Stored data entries
=-=-=-=-=
Lemma insert_run hc m x p nx np nb c :
  mem_ok hc m -> heap m !! x = Some nx -> in_queue nx = true -> n_len nx = Some c ->
  heap m !! p = Some np -> in_queue np = false ->
  heap m !! n_next nx = Some nb -> x <> p -> n_next nx <> p ->
  exists m', insert_after x p m = (Ok tt, m') /\
    lens m' = alter (fun z => wrap64 (z + 1)) c (lens m) /\
    forall y, heap m' !! y =
      if decide (y = p) then Some (linked hc c x (n_next nx) p np)
      else (fun n => (if decide (x = y) then set_next p else id)
                    ((if decide (n_next nx = y) then set_prev p else id) n)) <$> heap m !! y.
Proof.
  intros M Hx Hqx Hc Hp Hqp Hb Hxp Hbp. destruct (mo_node _ _ M p np Hp) as [F L C V].
  pose proof (mo_held _ _ M p) as Hh.
  assert (ref_cnt np = hc p) as Hr by (rewrite C; unfold owned; rewrite Hqp; case_match; lia).
  unfold insert_after.
  step by (unfold is_detached; step by (by eapply load_step); rewrite Hqx; reflexivity). cbn [negb].
  step by (unfold is_detached; step by (by eapply load_step); rewrite Hqp; reflexivity). cbn [negb].
  step by (by eapply load_step). rewrite Hc. step.
  do 2 (step by (apply update_alive; alive)).
  step by (eapply (load_step _ _ nx); cbn [heap]; by rewrite !lookup_alter_ne by done).
  do 5 (step by (apply update_alive; alive)).
  eexists. split; [reflexivity|]. split; [done|]. intros y. cbn [heap set_lens lens].
  case_decide as Hy.
  - subst y. rewrite !lookup_alter. rewrite !(decide_True (P := p = p)) by done.
    rewrite !decide_False by done. rewrite Hp. cbn. unfold linked. rewrite Hr, wrap_id; [done|].
    unfold in_width. lia.
  - rewrite !lookup_alter. repeat (case_decide; try congruence); subst;
      try (rewrite Hx || rewrite Hb); try done; by destruct (heap m !! y).
Qed.
Lemma cleared_mem q l hc m m' :
  mem_ok hc m -> queue_inv q l m -> cleared q l hc m m' -> mem_ok hc m'.
Proof.
  intros M Q [(ns & Hns & Hds & Hqs & Hls & Hns1) HB HH _]. split; [|apply M|done].
  intros x n' Hx. destruct (decide (x = q_sentinel q)) as [->|Hxs].
  - rewrite Hns1 in Hx. injection Hx as <-. destruct (mo_node _ _ M _ _ Hns) as [F L C V].
    split; cbn; [done|congruence|done|done].
  - destruct (HB x n' Hx Hxs) as (n & Hn & _ & [(Hxl & Hh & ->)|[Hxl ->]]); [|by apply M].
    destruct (qi_data _ _ _ Q x Hxl) as (n1 & d & Hn1 & Hd). assert (n1 = n) as -> by congruence.
    split; cbn; try done. unfold owned. cbn. rewrite Hd. lia.
Qed.

Lemma clear_ok q l hc m :
  mem_ok hc m -> queue_inv q l m -> 0 < hc (q_sentinel q) ->
  exists m', clear q m = (Ok tt, m') /\ leads q hc [] m m'.
Proof.
  intros M Q Hs. destruct (clear_cleared q l hc m M Q Hs) as (m' & E & EL & C). exists m'. split; [done|].
  pose proof (cleared_mem _ _ _ _ _ M Q C) as M'. destruct C as [(ns & Hns & Hds & Hqs & Hls & Hns1) HB HH HR].
  split; [done|..].
  - split; [split; [apply NoDup_singleton|cbn; by rewrite Hns1..]|..].
    + intros x n' Hx. rewrite list_elem_of_singleton. destruct (decide (x = q_sentinel q)) as [->|Hxs].
      * rewrite Hns1 in Hx. by injection Hx as <-.
      * destruct (HB x n' Hx Hxs) as (n & Hn & _ & [(Hxl & Hh & ->)|[Hxl ->]]); [done|].
        rewrite (qi_mem _ _ _ Q x n Hn), elem_of_cons. tauto.
    + by eexists.
    + intros x Hx. by apply elem_of_nil in Hx.
    + by rewrite EL, lookup_insert_eq.
    + done.
  - apply others_frame; [|intros c Hc; by rewrite EL, lookup_insert_ne].
    intros x n c Hc Hnc. destruct (decide (x = q_sentinel q)) as [->|Hxs].
    { rewrite Hns, Hns1. split; intros [= <-]; cbn in *; congruence. }
    split; intros Hx.
    + apply HR; [done|done|]. intros Hxl. assert (n_len n = Some (q_len q)); [|congruence].
      apply (qi_mem _ _ _ Q x n Hx). by right.
    + destruct (HB x n Hx Hxs) as (n1 & Hn1 & _ & [(_ & _ & ->)|[_ ->]]); done.
  - intros x [n' Hx]. unfold dat. destruct (decide (x = q_sentinel q)) as [->|Hxs]; [by rewrite Hns, Hns1|].
    destruct (HB x n' Hx Hxs) as (n & Hn & Ed & _). rewrite Hx, Hn. cbn. by rewrite Ed.
  - intros x n' c Hx Hc Hnc. destruct (decide (x = q_sentinel q)) as [->|Hxs].
    { exists ns. split; [done|]. rewrite Hns1 in Hx. by injection Hx as <-. }
    destruct (HB x n' Hx Hxs) as (n & Hn & _ & [(_ & _ & ->)|[_ ->]]); [done|by exists n].
Qed.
=-=-=-=-=
■ **Goal of the exercise**: Return every line from the entries above that contains the word "pose".

■ **Response to the exercise**:
  pose proof (mo_held _ _ M p) as Hh.
  pose proof (cleared_mem _ _ _ _ _ M Q C) as M'. destruct C as [(ns & Hns & Hds & Hqs & Hls & Hns1) HB HH HR].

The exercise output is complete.